## Description of the task
Give back exactly the line that contains "The captured argument of" and all the lines after it in the records below, to the very last, with no other output.

[[ Record extracts, beginning ]]

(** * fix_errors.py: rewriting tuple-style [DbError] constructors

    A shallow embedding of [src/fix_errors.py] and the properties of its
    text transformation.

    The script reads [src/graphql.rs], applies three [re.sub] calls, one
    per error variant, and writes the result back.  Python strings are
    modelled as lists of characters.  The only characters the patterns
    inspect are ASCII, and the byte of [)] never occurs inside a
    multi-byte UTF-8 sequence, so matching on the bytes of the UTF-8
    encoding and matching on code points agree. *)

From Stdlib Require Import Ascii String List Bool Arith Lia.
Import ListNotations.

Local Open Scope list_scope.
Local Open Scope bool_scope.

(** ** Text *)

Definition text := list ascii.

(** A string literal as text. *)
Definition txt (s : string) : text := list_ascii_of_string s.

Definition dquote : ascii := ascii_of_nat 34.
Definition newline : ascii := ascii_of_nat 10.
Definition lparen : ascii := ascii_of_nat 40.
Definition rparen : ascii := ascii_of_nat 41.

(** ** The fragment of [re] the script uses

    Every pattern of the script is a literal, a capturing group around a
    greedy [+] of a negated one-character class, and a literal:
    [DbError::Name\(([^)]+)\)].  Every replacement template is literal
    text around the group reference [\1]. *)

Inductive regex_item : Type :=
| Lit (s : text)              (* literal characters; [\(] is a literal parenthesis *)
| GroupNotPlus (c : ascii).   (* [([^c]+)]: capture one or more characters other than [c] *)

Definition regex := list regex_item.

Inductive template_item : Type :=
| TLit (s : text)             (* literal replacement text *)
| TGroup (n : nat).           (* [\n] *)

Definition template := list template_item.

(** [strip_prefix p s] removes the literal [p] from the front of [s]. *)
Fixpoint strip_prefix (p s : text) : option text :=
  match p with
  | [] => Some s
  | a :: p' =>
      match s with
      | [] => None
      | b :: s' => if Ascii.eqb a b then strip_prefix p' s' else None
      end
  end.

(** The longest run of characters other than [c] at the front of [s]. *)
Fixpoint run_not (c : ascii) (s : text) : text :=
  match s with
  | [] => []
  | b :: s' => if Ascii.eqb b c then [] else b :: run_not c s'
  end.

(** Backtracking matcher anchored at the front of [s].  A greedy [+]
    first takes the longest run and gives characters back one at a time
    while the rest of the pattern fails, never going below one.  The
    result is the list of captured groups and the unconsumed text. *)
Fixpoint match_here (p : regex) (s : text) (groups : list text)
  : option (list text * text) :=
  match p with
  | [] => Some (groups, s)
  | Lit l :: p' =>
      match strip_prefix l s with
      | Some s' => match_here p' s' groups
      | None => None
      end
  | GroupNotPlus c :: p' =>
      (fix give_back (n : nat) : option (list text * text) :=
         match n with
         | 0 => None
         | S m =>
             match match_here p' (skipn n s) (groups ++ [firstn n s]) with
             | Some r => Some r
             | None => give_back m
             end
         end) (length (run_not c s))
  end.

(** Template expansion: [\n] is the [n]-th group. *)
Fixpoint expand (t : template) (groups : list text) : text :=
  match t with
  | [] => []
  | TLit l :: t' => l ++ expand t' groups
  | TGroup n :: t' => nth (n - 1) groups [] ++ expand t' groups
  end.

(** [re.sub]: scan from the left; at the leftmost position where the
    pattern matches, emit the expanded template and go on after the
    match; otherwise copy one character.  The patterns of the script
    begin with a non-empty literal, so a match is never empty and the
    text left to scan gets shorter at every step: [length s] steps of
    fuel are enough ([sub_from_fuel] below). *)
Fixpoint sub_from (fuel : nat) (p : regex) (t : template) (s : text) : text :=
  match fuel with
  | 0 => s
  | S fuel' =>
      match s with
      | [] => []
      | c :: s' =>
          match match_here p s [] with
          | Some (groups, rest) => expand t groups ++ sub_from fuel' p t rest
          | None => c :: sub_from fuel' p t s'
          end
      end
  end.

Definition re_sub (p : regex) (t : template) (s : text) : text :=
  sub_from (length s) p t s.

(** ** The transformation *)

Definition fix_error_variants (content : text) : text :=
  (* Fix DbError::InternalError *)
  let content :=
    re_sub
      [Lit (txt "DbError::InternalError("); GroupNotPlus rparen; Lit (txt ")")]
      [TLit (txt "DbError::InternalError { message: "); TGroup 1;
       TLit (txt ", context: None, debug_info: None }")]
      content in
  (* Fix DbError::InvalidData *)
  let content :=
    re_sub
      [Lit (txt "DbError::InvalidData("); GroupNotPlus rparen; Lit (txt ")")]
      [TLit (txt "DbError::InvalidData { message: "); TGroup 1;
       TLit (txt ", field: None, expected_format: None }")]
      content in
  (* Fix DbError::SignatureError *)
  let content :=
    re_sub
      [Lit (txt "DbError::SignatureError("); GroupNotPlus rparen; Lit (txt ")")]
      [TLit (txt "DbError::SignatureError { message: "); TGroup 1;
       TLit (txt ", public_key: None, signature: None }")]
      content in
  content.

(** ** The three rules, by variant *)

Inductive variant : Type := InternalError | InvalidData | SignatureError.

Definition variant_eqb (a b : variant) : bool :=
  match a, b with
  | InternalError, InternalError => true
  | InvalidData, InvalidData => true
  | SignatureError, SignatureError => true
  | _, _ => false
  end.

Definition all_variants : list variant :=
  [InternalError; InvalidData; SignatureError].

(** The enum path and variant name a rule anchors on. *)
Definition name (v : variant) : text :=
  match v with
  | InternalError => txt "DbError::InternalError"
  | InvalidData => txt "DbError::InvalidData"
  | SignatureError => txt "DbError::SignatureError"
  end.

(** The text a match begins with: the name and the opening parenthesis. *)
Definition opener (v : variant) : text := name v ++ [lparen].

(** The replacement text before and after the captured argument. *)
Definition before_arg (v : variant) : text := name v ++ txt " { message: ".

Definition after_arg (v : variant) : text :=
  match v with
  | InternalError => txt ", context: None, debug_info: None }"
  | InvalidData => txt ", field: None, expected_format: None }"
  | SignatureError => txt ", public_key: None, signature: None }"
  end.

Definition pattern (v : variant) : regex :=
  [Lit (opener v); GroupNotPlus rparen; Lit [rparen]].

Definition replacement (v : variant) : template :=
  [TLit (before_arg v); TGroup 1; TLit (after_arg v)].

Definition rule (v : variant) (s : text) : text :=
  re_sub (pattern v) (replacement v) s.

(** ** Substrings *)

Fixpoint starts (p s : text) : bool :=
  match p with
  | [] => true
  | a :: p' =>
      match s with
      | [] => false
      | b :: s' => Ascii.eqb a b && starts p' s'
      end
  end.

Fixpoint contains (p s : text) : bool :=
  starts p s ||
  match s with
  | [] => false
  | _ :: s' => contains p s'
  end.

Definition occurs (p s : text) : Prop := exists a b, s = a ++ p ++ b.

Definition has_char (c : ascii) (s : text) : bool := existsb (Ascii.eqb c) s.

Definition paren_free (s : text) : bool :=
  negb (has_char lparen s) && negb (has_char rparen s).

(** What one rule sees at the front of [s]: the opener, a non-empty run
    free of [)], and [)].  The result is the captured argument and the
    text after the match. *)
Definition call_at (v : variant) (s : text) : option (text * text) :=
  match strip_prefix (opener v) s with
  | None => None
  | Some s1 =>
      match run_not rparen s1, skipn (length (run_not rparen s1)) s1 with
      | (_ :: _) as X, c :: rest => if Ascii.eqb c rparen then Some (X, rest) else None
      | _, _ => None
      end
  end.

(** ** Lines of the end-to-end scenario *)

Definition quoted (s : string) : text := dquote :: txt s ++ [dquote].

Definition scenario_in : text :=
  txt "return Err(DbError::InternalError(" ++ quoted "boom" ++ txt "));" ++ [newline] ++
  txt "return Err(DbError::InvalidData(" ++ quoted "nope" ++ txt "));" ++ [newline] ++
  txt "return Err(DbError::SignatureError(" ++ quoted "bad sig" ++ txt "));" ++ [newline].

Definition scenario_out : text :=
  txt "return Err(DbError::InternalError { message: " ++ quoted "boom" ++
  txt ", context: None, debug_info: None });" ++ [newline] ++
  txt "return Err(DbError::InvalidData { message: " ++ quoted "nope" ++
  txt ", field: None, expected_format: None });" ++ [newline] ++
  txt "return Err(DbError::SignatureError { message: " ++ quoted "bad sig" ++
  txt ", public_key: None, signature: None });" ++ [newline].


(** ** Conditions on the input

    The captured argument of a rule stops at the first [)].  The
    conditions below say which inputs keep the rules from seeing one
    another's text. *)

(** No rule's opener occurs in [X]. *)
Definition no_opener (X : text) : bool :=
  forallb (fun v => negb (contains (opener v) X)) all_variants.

[[ Record extracts, end ]]

## Output of the task
    The captured argument of a rule stops at the first [)].  The
    conditions below say which inputs keep the rules from seeing one
    another's text. *)

(** No rule's opener occurs in [X]. *)
Definition no_opener (X : text) : bool :=
  forallb (fun v => negb (contains (opener v) X)) all_variants.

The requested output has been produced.